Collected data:
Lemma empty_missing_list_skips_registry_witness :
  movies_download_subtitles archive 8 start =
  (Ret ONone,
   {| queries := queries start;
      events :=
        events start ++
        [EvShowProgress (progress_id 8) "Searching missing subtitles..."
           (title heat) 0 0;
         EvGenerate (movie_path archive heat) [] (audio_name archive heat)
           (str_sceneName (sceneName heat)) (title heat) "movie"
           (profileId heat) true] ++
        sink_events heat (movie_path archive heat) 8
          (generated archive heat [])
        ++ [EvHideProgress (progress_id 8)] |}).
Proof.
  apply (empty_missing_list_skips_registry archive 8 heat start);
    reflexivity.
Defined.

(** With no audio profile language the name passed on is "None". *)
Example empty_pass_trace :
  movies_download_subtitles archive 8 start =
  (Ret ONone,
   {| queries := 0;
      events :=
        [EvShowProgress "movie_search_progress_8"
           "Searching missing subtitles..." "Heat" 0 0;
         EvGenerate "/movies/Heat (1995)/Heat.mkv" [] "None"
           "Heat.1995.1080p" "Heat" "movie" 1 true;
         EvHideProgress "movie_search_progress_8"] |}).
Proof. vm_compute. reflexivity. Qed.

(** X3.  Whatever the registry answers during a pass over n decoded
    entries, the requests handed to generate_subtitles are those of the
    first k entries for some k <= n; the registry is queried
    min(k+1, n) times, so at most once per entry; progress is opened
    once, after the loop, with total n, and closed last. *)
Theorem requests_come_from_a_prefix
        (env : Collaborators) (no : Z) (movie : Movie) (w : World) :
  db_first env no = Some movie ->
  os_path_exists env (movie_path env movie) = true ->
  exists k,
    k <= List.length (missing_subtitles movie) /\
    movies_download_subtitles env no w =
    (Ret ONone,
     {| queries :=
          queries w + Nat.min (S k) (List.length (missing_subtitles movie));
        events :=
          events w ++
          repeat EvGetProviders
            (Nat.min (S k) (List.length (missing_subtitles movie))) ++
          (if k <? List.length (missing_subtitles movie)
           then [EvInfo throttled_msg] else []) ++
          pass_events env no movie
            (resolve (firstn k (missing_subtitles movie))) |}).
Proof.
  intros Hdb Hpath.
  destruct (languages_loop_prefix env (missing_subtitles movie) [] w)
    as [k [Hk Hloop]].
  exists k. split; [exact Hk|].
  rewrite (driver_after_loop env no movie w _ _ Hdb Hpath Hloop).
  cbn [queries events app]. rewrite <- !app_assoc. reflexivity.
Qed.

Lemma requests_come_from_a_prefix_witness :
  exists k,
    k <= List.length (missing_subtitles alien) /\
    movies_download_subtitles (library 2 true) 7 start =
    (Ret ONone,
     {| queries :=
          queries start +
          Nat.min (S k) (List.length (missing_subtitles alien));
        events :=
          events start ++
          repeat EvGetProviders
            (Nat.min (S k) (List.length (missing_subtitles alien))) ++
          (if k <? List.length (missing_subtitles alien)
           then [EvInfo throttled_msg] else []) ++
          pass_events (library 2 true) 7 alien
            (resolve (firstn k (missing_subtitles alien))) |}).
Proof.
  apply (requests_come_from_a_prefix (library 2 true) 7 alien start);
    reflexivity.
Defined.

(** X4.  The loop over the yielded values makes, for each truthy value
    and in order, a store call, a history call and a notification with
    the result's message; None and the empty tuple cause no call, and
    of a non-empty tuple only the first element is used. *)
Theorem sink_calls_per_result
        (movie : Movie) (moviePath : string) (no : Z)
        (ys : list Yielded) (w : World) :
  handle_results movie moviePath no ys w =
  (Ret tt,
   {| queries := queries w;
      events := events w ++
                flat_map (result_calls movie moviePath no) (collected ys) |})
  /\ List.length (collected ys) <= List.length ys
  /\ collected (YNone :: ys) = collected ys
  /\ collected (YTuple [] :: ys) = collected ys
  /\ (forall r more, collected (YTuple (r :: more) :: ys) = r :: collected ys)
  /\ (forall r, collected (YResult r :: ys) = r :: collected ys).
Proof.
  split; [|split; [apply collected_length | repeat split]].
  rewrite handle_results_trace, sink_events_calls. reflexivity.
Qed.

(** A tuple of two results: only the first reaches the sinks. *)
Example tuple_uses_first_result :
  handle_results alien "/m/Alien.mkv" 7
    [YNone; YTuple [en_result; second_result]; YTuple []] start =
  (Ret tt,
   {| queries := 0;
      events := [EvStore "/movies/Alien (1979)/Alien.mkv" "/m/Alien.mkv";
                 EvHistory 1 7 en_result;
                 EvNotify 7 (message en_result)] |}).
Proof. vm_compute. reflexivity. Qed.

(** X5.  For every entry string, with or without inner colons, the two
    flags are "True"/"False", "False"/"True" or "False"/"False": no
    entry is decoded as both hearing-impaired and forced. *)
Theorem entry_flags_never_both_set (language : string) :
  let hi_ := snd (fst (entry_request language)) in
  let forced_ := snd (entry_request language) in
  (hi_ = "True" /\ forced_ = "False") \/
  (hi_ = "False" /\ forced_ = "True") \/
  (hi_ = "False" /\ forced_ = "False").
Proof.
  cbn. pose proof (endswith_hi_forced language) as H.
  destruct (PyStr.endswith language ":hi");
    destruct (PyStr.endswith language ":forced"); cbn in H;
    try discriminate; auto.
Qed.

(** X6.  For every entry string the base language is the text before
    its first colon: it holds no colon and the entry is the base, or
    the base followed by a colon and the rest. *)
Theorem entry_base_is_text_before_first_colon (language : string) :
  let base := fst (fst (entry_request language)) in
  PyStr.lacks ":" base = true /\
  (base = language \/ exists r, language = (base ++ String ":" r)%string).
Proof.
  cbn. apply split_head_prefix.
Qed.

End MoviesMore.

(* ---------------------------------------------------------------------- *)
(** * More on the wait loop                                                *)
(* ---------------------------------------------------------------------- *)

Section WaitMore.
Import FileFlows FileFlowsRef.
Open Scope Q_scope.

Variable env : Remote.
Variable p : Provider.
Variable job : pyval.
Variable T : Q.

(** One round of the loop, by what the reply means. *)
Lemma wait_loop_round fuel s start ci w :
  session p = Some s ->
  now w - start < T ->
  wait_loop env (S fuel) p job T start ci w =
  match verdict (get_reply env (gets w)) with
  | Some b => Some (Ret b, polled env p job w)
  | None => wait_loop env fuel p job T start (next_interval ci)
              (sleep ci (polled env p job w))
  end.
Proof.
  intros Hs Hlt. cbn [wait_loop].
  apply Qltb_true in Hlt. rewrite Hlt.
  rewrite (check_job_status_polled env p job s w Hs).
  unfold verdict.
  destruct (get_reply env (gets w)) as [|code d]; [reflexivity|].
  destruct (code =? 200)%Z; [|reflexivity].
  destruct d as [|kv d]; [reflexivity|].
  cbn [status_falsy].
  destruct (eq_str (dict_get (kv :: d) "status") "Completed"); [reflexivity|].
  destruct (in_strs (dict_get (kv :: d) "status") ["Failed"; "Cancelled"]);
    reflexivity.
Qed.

** PROBLEM TO SOLVE **
Could you restate word for word the lines above, from the one that contains "over n decoded" through the one that contains "first k entries", and no others?

** ANSWER TO THE PROBLEM **
(** X3.  Whatever the registry answers during a pass over n decoded
    entries, the requests handed to generate_subtitles are those of the
    first k entries for some k <= n; the registry is queried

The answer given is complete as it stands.